● Data shown
Lemma sse_roundtrip_witness :
  let fs := [(Some "message_start", "{}"); (None, "[DONE]")] in
  let all := concat (map write_frame fs) in
  map ev_Data (snd (feed_all NewSSEParser [take 9 all; drop 9 all])) = ["{}"; "[DONE]"] /\
  buf (fst (feed_all NewSSEParser [take 9 all; drop 9 all])) = [].
Proof.
  intros fs all. apply (sse_roundtrip fs [take 9 all; drop 9 all]).
  - repeat constructor; intros E; discriminate E.
  - vm_compute. reflexivity.
Defined.

(** * Intercepting writer *)

(** Consecutive writes, [clock i] being the time of the [i]-th. *)
Fixpoint intercept_all (clock : nat -> Time) (i : nat) (w : SSEInterceptWriter) (g : GatewayContext)
  (chunks : list bytes) : SSEInterceptWriter * GatewayContext :=
  match chunks with
  | [] => (w, g)
  | c :: r => let '(w, g) := intercept_Write w g c (clock i) in intercept_all clock (S i) w g r
  end.

Lemma intercept_marked w g chunks clock i :
  iw_firstByte w = true -> clean (iw_parser w) ->
  intercept_all clock i w g chunks =
  (mkWriter (fst (feed_all (iw_parser w) chunks)) true (iw_extractor w),
   fold_left (on_event (iw_extractor w)) (snd (feed_all (iw_parser w) chunks)) g).
Proof.
  revert i w g. induction chunks as [|c chunks IH]; intros i w g F C.
  - cbn. rewrite <- F. by destruct w.
  - cbn [intercept_all]. unfold intercept_Write, mark_first_byte. rewrite F.
    pose proof (Feed_clean (iw_parser w) c) as C'. cbn [feed_all].
    destruct (Feed (iw_parser w) c) as [p evs] eqn:E. cbn [fst] in C'.
    rewrite IH by done. cbn [iw_parser iw_extractor]. destruct (feed_all p chunks) as [p' evs'] eqn:E'.
    cbn [fst snd]. by rewrite fold_left_app.
Qed.

(** What the gateway learns from a stream does not depend on how the upstream cuts it: token counts, transmitted
    characters, completion tag and first-byte time after writing the pieces of a
    stream one by one are those after writing the whole stream at the time of the
    first piece. *)
Theorem stream_accounting_chunk_free (extractor : option (string -> usage4)) (g : GatewayContext)
  (c : bytes) (chunks : list bytes) (clock : nat -> Time) :
  intercept_all clock 0 (NewSSEInterceptWriter extractor) g (c :: chunks) =
  intercept_Write (NewSSEInterceptWriter extractor) g (concat (c :: chunks)) (clock 0%nat).
Proof.
  set (w1 := mkWriter NewSSEParser true extractor). set (g1 := TriggerFirstByte g (clock 0%nat)).
  assert (forall p, intercept_Write (NewSSEInterceptWriter extractor) g p (clock 0%nat) =
                    intercept_Write w1 g1 p (clock 0%nat)) as A by done.
  cbn [intercept_all]. rewrite !A.
  transitivity (intercept_all clock 0 w1 g1 (c :: chunks)); [done|].
  rewrite intercept_marked by done. rewrite feed_all_concat by done.
  unfold intercept_Write, mark_first_byte. cbn [w1 iw_firstByte iw_parser iw_extractor].
  by destruct (Feed NewSSEParser (concat (c :: chunks))).
Qed.

(** * Billing of an Anthropic stream *)

Lemma ApplyUsage_counts g i o c k :
  0 <= i -> 0 <= o -> 0 <= c -> 0 <= k ->
  let g' := ApplyUsage g (i, o, c, k) in
  InputTokens g' = (if 0 <? i then i else InputTokens g) /\
  OutputTokens g' = (if 0 <? o then o else OutputTokens g) /\
  CachedTokens g' = (if 0 <? c then c else CachedTokens g) /\
  CacheCreationTokens g' = (if 0 <? k then k else CacheCreationTokens g).
Proof.
  intros _ _ _ _. unfold ApplyUsage. destruct (0 <? i), (0 <? o), (0 <? c), (0 <? k); by destruct g.
Qed.

Lemma total_input_exact u :
  0 <= au_input u -> 0 <= au_read u -> 0 <= au_creation u -> au_input u + au_read u + au_creation u <= max_int64 ->
  total_input u = au_input u + au_read u + au_creation u.
Proof.
  intros. unfold total_input. rewrite !wrap64_small; [done| |]; rewrite ?wrap64_small; unfold in_int64, min_int64 in *; lia.
Qed.

(** An Anthropic stream is billed as the provider reports it: after [message_start]
    with the input counts and [message_delta] with the output count on a fresh
    attempt, the settlement bills exactly the cache reads, the cache creations, the
    uncached input and the output of the two events, although the input the gateway keeps
    is the sum of three of them. *)
Theorem anthropic_stream_billing (g : GatewayContext) (u v : anthropic_usage)
  (Hfresh : (InputTokens g, OutputTokens g, CachedTokens g, CacheCreationTokens g) = (0, 0, 0, 0))
  (Hu : 0 <= au_input u /\ 0 <= au_read u /\ 0 <= au_creation u)
  (Hsum : au_input u + au_read u + au_creation u <= max_int64)
  (Hv : au_input v = 0 /\ au_read v = 0 /\ au_creation v = 0 /\ 0 <= au_output v) :
  let start := mkAnthropicEvent "message_start" (Some (Some u)) None in
  let delta := mkAnthropicEvent "message_delta" None (Some v) in
  clampAndSplitTokens (ApplyUsage (ApplyUsage g (anthropic_counts start)) (anthropic_counts delta)) =
  (au_read u, au_creation u, au_input u, au_output v).
Proof.
  intros start delta. injection Hfresh as Hi Ho Hc Hk. destruct Hu as (U1 & U2 & U3), Hv as (V1 & V2 & V3 & V4).
  change (anthropic_counts start) with (total_input u, 0, au_read u, au_creation u).
  rewrite total_input_exact by done.
  assert (anthropic_counts delta = (0, au_output v, 0, 0)) as ->.
  { change (anthropic_counts delta) with
      (if (0 <? au_input v) || (0 <? au_read v) || (0 <? au_creation v) then total_input v else 0,
       au_output v, au_read v, au_creation v). by rewrite V1, V2, V3. }
  set (g1 := ApplyUsage g _).
  destruct (ApplyUsage_counts g (au_input u + au_read u + au_creation u) 0 (au_read u) (au_creation u)) as (A1 & A2 & A3 & A4);
    [lia..|].
  destruct (ApplyUsage_counts g1 0 (au_output v) 0 0) as (B1 & B2 & B3 & B4); [lia..|].
  fold g1 in A1, A2, A3, A4. unfold clampAndSplitTokens. rewrite B1, B2, B3, B4. cbn [Z.ltb Z.compare].
  rewrite A1, A2, A3, A4, Hi, Ho, Hc, Hk. clear -U1 U2 U3 V4 Hsum. cbn [Z.ltb Z.compare].
  assert (forall x, 0 <= x -> (if 0 <? x then x else 0) = x) as P
    by (intros x Hx; destruct (Z.ltb_spec 0 x); lia).
  rewrite !P by lia. unfold clamp_tokens. rewrite !clamp_zero, !Z.max_r by lia.
  rewrite (wrap64_small (au_read u + au_creation u)) by (unfold in_int64, min_int64; lia).
  destruct (Z.ltb_spec (au_input u + au_read u + au_creation u) (au_read u + au_creation u)); [lia|].
  rewrite !wrap64_small by (rewrite ?wrap64_small; unfold in_int64, min_int64; lia). repeat f_equal; lia.
Qed.

Lemma anthropic_stream_billing_witness :
  clampAndSplitTokens
    (ApplyUsage (ApplyUsage emptyContext
       (AnthropicTokenExtractor (json_text "{'type':'message_start','message':{'usage':{'input_tokens':10,'cache_read_input_tokens':70,'cache_creation_input_tokens':5}}}")))
       (AnthropicTokenExtractor (json_text "{'type':'message_delta','usage':{'output_tokens':42}}"))) = (70, 5, 10, 42).
Proof.
  apply (anthropic_stream_billing emptyContext (mkAnthropicUsage 10 0 5 70) (mkAnthropicUsage 0 42 0 0));
    cbn; unfold max_int64; [reflexivity|lia|lia|lia].
Defined.

(** A client that leaves while the upstream stream is read: the error does not wrap the
    sentinel [ErrClientDisconnected], so it counts as a failure of the
    upstream. *)
Theorem passthrough_disconnect_unrecognised (c : read_ctx) (e : goerror)
  (Hdone : rc_request_done c = true) (Hplain : errors_Is (Some e) ErrClientDisconnected = false) :
  errors_Is (Some (wrap_error "read upstream stream: " (classifyStreamReadError c e))) ErrClientDisconnected = false.
Proof. unfold classifyStreamReadError. by rewrite Hdone. Qed.

Lemma passthrough_disconnect_unrecognised_witness :
  errors_Is (Some (wrap_error "read upstream stream: "
    (classifyStreamReadError (mkReadCtx true None true) (errorf "context canceled")))) ErrClientDisconnected = false.
Proof. apply passthrough_disconnect_unrecognised; reflexivity. Defined.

● How to complete this task
Look above for the line with "characters, completion tag" and the line with "(c : bytes)". Retype those two lines and every line between them exactly, adding nothing.

● Reply to the exercise
    characters, completion tag and first-byte time after writing the pieces of a
    stream one by one are those after writing the whole stream at the time of the
    first piece. *)
Theorem stream_accounting_chunk_free (extractor : option (string -> usage4)) (g : GatewayContext)
  (c : bytes) (chunks : list bytes) (clock : nat -> Time) :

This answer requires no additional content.